Das Gameplay entfaltet sich über eine elegante, aber funktionale Windows-Oberfläche, auf der Menüs wie Schaufenster aufklappen und Datenfelder über den Bildschirm wandern. Die Spieler jonglieren mit Cashflow, Schulden und Vermögenswerten und suchen gleichzeitig in verschiedenen Branchen nach Wachstumschancen. Übernahmen, Fusionen und Veräußerungen prägen das Spielgeschehen, wobei das Risiko mit den Marktveränderungen und den Reaktionen der Konkurrenz steigt. Geduld und Planung zählen mehr als spektakuläre Aktionen, doch Adrenalin-Kicks gab es immer wieder, wenn plötzliche regulatorische Änderungen oder ein Konkurrenzangebot das Portfolio erschütterten. Eine einfache KI simuliert den Druck der Mitbewerber und zwingt den Spieler, Timing, Hebelwirkung und Diversifizierung zu optimieren.
Optisch setzte Billionaire auf klare, gut lesbare Grafiken statt auf verschnörkelte Verzierungen. Eine Palette aus gedeckten Grün- und Blautönen sorgte für gute Lesbarkeit, während dezente Symbole die wirtschaftliche Landschaft andeuteten. Animationen waren sparsam eingesetzt, doch die Benutzeroberfläche vermittelte Dynamik durch Fortschrittsanzeigen, Aktienticker und Kalenderansichten, die sich mit jedem Zug weiterentwickelten. Das Sounddesign setzte auf unaufdringliche Signale statt bombastischer Musik, mit dezenten Percussion-Klängen, die abgeschlossene Deals und entstehende Partnerschaften unterstrichen. Selbst auf einfacher Hardware lief das Spiel überraschend stabil und lud zu langen Sessions ein, ohne Computer oder Spieler zu überfordern.
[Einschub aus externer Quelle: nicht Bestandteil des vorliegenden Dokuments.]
(** X3.  The top-level release and subscription of a catalog entry are the
    values of the last release, and the last subscription, attribute that
    the applicable release configs offer, in their order, whatever the model
    configures itself; with none offered the entry has no such field. *)
Theorem top_level_release_is_the_last_offered
    {PM : PathModule} {FS : Type} {FSys : FileSystem FS}
    (ORYNT3D_DIRECTORY : string) (md5hex : string -> string)
    (existingModels : gmap string string) (fs : FS) (now : string)
    (modelConfig : Config.t) (configPath : string)
    (releaseConfigs : list Config.t) (m : Model.t) :
  processModelConfig ORYNT3D_DIRECTORY md5hex existingModels fs now modelConfig
    configPath releaseConfigs = Some m ->
  Model.release m = lastValueOf "release" (releaseAttrs releaseConfigs)
  ∧ Model.subscription m = lastValueOf "subscription" (releaseAttrs releaseConfigs).
Proof.
  unfold processModelConfig.
  destruct (negb (truthy configPath)); [done|].
  destruct (Config.modelmeta modelConfig) as [mm|]; [|done].
  intros [= <-].
  match goal with
  | |- context [foldl applyReleaseConfig ?b releaseConfigs] =>
      destruct (foldl_applyReleaseConfig_release releaseConfigs b) as [-> ->]
  end.
  simpl. split.
  - by destruct (lastValueOf "release" _).
  - by destruct (lastValueOf "subscription" _).
Qed.

Lemma top_level_release_is_the_last_offered_witness :
  ∃ m : Model.t,
    @processModelConfig posix ToyFs.t toyFs Example.root toyDigest ∅ Example.fs0
      "2025-01-01" Example.goblinDoc Example.goblinPath [Example.releaseDoc] = Some m
    ∧ Model.release m = Some "Winter2024"%string
    ∧ Model.subscription m = None
    ∧ Model.attributes m = [{| key := "release"; value := "Mine" |}].
Proof.
  destruct (@processModelConfig posix ToyFs.t toyFs Example.root toyDigest ∅
              Example.fs0 "2025-01-01" Example.goblinDoc Example.goblinPath
              [Example.releaseDoc]) as [m|] eqn:Hrun;
    [|vm_compute in Hrun; discriminate Hrun].
  exists m. split; [done|].
  destruct (top_level_release_is_the_last_offered _ _ _ _ _ _ _ _ _ Hrun) as [Hr Hs].
  split_and!; [exact Hr|exact Hs|].
  vm_compute in Hrun. injection Hrun as <-. reflexivity.
Defined.

(** ** Merging twice *)

Lemma foldl_applyReleaseAttr_present (incl : list Attr) (m : Model.t) :
  (∀ a, a ∈ incl -> key a ∈ key <$> Model.attributes m) ->
  foldl applyReleaseAttr m incl
  = Model.set_release (lastOr "release"%string incl (Model.release m))
      (Model.set_subscription
         (lastOr "subscription"%string incl (Model.subscription m)) m).
Proof.
  revert m. induction incl as [|a incl IH]; intros m Hin.
  - by destruct m.
  - cbn [foldl].
    assert (existsb (fun existing => String.eqb (key existing) (key a))
              (Model.attributes m) = true) as Hex.
    { apply existsb_key, Hin, list_elem_of_here. }
    assert (applyReleaseAttr m a
            = Model.set_release (lastOr "release"%string [a] (Model.release m))
                (Model.set_subscription
                   (lastOr "subscription"%string [a] (Model.subscription m)) m))
      as Hstep.
    { rewrite !lastValueOf_singleton. unfold applyReleaseAttr.
      destruct (String.eqb (key a) "release") eqn:E1.
      - apply string_eqb_true in E1. rewrite E1 in *. simpl. rewrite Hex.
        by destruct m.
      - destruct (String.eqb (key a) "subscription") eqn:E2; rewrite ?Hex;
          simpl; rewrite ?Hex; by destruct m. }
    rewrite Hstep, IH.
    + change (a :: incl) with ([a] ++ incl). rewrite !lastValueOf_app.
      by destruct m.
    + intros b Hb. simpl. apply Hin. by apply list_elem_of_further.
Qed.

Lemma foldl_applyReleaseTag_present (incl : list string) (m : Model.t) :
  (∀ t, t ∈ incl -> t ∈ Model.tags m) ->
  foldl applyReleaseTag m incl = m.
Proof.
  revert m. induction incl as [|t incl IH]; intros m Hin; [done|].
  cbn [foldl].
  assert (applyReleaseTag m t = m) as ->.
  { unfold applyReleaseTag.
    by rewrite (proj2 (existsb_tag t (Model.tags m)) (Hin t (list_elem_of_here _ _))). }
  apply IH. intros t' Ht'. apply Hin. by apply list_elem_of_further.
Qed.

Lemma elem_of_releaseAttrs (rc : Config.t) (rcs : list Config.t) (a : Attr) :
  a ∈ releaseAttrs [rc] -> a ∈ releaseAttrs (rc :: rcs).
Proof.
  change (rc :: rcs) with ([rc] ++ rcs). rewrite releaseAttrs_app, elem_of_app.
  by left.
Qed.

Lemma elem_of_releaseTags (rc : Config.t) (rcs : list Config.t) (t : string) :
  t ∈ releaseTags [rc] -> t ∈ releaseTags (rc :: rcs).
Proof.
  change (rc :: rcs) with ([rc] ++ rcs). rewrite releaseTags_app, elem_of_app.
  by left.
Qed.

Lemma foldl_applyReleaseConfig_present (rcs : list Config.t) (m : Model.t) :
  (∀ a, a ∈ releaseAttrs rcs -> key a ∈ key <$> Model.attributes m) ->
  (∀ t, t ∈ releaseTags rcs -> t ∈ Model.tags m) ->
  foldl applyReleaseConfig m rcs
  = Model.set_release (lastOr "release"%string (releaseAttrs rcs) (Model.release m))
      (Model.set_subscription
         (lastOr "subscription"%string (releaseAttrs rcs) (Model.subscription m)) m).
Proof.
  revert m. induction rcs as [|rc rcs IH]; intros m HA HT.
  - by destruct m.
  - cbn [foldl].
    assert (applyReleaseConfig m rc
            = Model.set_release
                (lastOr "release"%string (releaseAttrs [rc]) (Model.release m))
                (Model.set_subscription
                   (lastOr "subscription"%string (releaseAttrs [rc])
                      (Model.subscription m)) m)) as Hstep.
    { assert (∀ a, a ∈ releaseAttrs [rc] -> key a ∈ key <$> Model.attributes m) as HA1.
      { intros a Ha. by apply HA, elem_of_releaseAttrs. }
      assert (∀ t, t ∈ releaseTags [rc] -> t ∈ Model.tags m) as HT1.
      { intros t Ht. by apply HT, elem_of_releaseTags. }
      unfold applyReleaseConfig, releaseAttrs, releaseTags in *. simpl in *.
      rewrite app_nil_r in *.
      destruct (Config.scancfg rc) as [sc|]; simpl in *; [|by destruct m].
      destruct (ScanCfg.attributes_include sc) as [incl|]; simpl in *.
      - rewrite (foldl_applyReleaseAttr_present incl m HA1).
        destruct (ScanCfg.tags_include sc) as [tags|]; simpl in *; [|done].
        by apply foldl_applyReleaseTag_present.
      - destruct (ScanCfg.tags_include sc) as [tags|]; simpl in *.
        + rewrite (foldl_applyReleaseTag_present tags m HT1). by destruct m.
        + by destruct m. }
    rewrite Hstep, IH.
    + change (rc :: rcs) with ([rc] ++ rcs). rewrite releaseAttrs_app, !lastValueOf_app.
      by destruct m.
    + intros a Ha. simpl. apply HA.
      change (rc :: rcs) with ([rc] ++ rcs). rewrite releaseAttrs_app, elem_of_app.
      by right.
    + intros t Ht. simpl. apply HT.
      change (rc :: rcs) with ([rc] ++ rcs). rewrite releaseTags_app, elem_of_app.
      by right.
Qed.

(** X4.  The release merge is idempotent: merging the same release configs
    into an entry a second time changes nothing. *)
Theorem release_merge_is_idempotent (releaseConfigs : list Config.t) (m : Model.t) :
  foldl applyReleaseConfig (foldl applyReleaseConfig m releaseConfigs) releaseConfigs
  = foldl applyReleaseConfig m releaseConfigs.
Proof.
  destruct (foldl_applyReleaseConfig releaseConfigs m (Model.attributes m) []
              (Model.tags m) [] (MergedInto_nil _ _) (MergedInto_nil _ _))
    as (HA & HT & _).
  destruct HA as (xa & _ & _ & _ & _ & HkA).
  destruct HT as (xt & _ & _ & _ & _ & HkT).
  rewrite foldl_applyReleaseConfig_present.
  - destruct (foldl_applyReleaseConfig_release releaseConfigs m) as [Hr Hs].
    set (m' := foldl applyReleaseConfig m releaseConfigs) in *.
    assert (lastOr "release"%string (releaseAttrs releaseConfigs) (Model.release m')
            = Model.release m') as ->.
    { rewrite Hr. by destruct (lastValueOf "release" _). }
    assert (lastOr "subscription"%string (releaseAttrs releaseConfigs)
              (Model.subscription m') = Model.subscription m') as ->.
    { rewrite Hs. by destruct (lastValueOf "subscription" _). }
    by destruct m'.
  - intros a Ha. apply HkA. right. simpl. apply list_elem_of_fmap. by exists a.
  - intros t Ht. rewrite <- (list_fmap_id (Model.tags _)). apply HkT. right.
    simpl. by rewrite list_fmap_id.
Qed.


(** ** The second pass, file by file *)

Section Accounting.
Context {PM : PathModule} {FS : Type} {FSys : FileSystem FS}.
Variable ORYNT3D_DIRECTORY : string.
Variable md5hex : string -> string.
Variable readConfig : string -> option Config.t.

Local Abbreviation step := (processModelConfigs_step ORYNT3D_DIRECTORY md5hex readConfig).
Local Abbreviation loop := (processModelConfigs_loop ORYNT3D_DIRECTORY md5hex readConfig).

Lemma isValidModelConfig_modelmeta (config : Config.t) :
  isValidModelConfig config = true -> ∃ mm, Config.modelmeta config = Some mm.
Proof.
  unfold isValidModelConfig. destruct (Config.modelmeta config) as [mm|]; [|done].
  by exists mm.
Qed.

Lemma step_accounting rcs em (fs : FS) clock i p acc :
  Model.sourcePath <$> models (step rcs em fs clock i p acc)
  = (Model.sourcePath <$> models acc)
    ++ (if isCatalogued readConfig p then [p] else [])
  ∧ successCount (step rcs em fs clock i p acc)
    = successCount acc + (if isCatalogued readConfig p then 1 else 0)
  ∧ errorCount (step rcs em fs clock i p acc)
    = errorCount acc + (if isFailure readConfig p then 1 else 0).
Proof.
  unfold processModelConfigs_step, isCatalogued, isFailure, isModelFile, classify.
  destruct (readConfig p) as [c|] eqn:Hp; simpl.
  - destruct (isReleaseConfig c); simpl.
    { rewrite app_nil_r. split_and!; [done|lia|lia]. }
    destruct (isValidModelConfig c) eqn:Hv; simpl.
    + destruct (isValidModelConfig_modelmeta c Hv) as [mm Hmm].
      destruct (truthy p) eqn:Htp; simpl.
      * apply truthy_true in Htp.
        destruct (processModelConfig_Some ORYNT3D_DIRECTORY md5hex em fs
                    (dateAddedAt clock i) c mm p
                    (findApplicableReleaseConfigs rcs p) Htp Hmm)
          as (base & -> & _ & _ & _ & Hsp & _).
        simpl. rewrite fmap_app. simpl.
        destruct (unmerged_fields _ _
                    (foldl_applyReleaseConfig_unmerged
                       (findApplicableReleaseConfigs rcs p) base))
          as (_ & _ & _ & _ & -> & _).
        rewrite Hsp. split_and!; [done|lia|lia].
      * unfold processModelConfig. rewrite Htp. simpl.
        rewrite app_nil_r. split_and!; [done|lia|lia].
    + rewrite app_nil_r. split_and!; [done|lia|lia].
  - rewrite app_nil_r. split_and!; [done|lia|lia].
Qed.

Lemma loop_accounting rcs em (fs : FS) clock files i acc :
  Model.sourcePath <$> models (loop rcs em fs clock i files acc)
  = (Model.sourcePath <$> models acc)
    ++ filter (fun p => isCatalogued readConfig p = true) files
  ∧ successCount (loop rcs em fs clock i files acc)
    = successCount acc
      + length (filter (fun p => isCatalogued readConfig p = true) files)
  ∧ errorCount (loop rcs em fs clock i files acc)
    = errorCount acc
      + length (filter (fun p => isFailure readConfig p = true) files).
Proof.
  revert i acc. induction files as [|p files IH]; intros i acc; simpl.
  - rewrite app_nil_r. split_and!; [done|lia|lia].
  - destruct (IH (S i) (step rcs em fs clock i p acc)) as (-> & -> & ->).
    destruct (step_accounting rcs em fs clock i p acc) as (-> & -> & ->).
    rewrite !filter_cons.
    destruct (isCatalogued readConfig p), (isFailure readConfig p); simpl;
      rewrite <- ?app_assoc; simpl; split_and!; try done; lia.
Qed.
Billionaire ist ein Kuriosum aus einer Zeit, als Wirtschaftssimulationen noch Nischenprodukte in PC-Bibliotheken waren. Es bot Spielern, die gerne ihr Portfolio wachsen sahen und dabei unvorhersehbare Krisen überstanden, einen unverwechselbaren Nervenkitzel. Kritiker bemängelten das gemächliche Tempo und die mitunter undurchsichtigen Spielmechaniken, lobten aber gleichzeitig die klare Zielsetzung, Risiko und Gewinn abzuwägen. Obwohl es nicht zu den bekanntesten Relikten der späten Neunziger zählt, trug das Spiel zu einer Reihe von Windows-Strategiespielen bei, die strategisches Denken über sofortige Befriedigung stellten und noch heute die Nostalgie für die Anfänge der digitalen Wirtschaft wecken. Sein Glanz ist ungebrochen.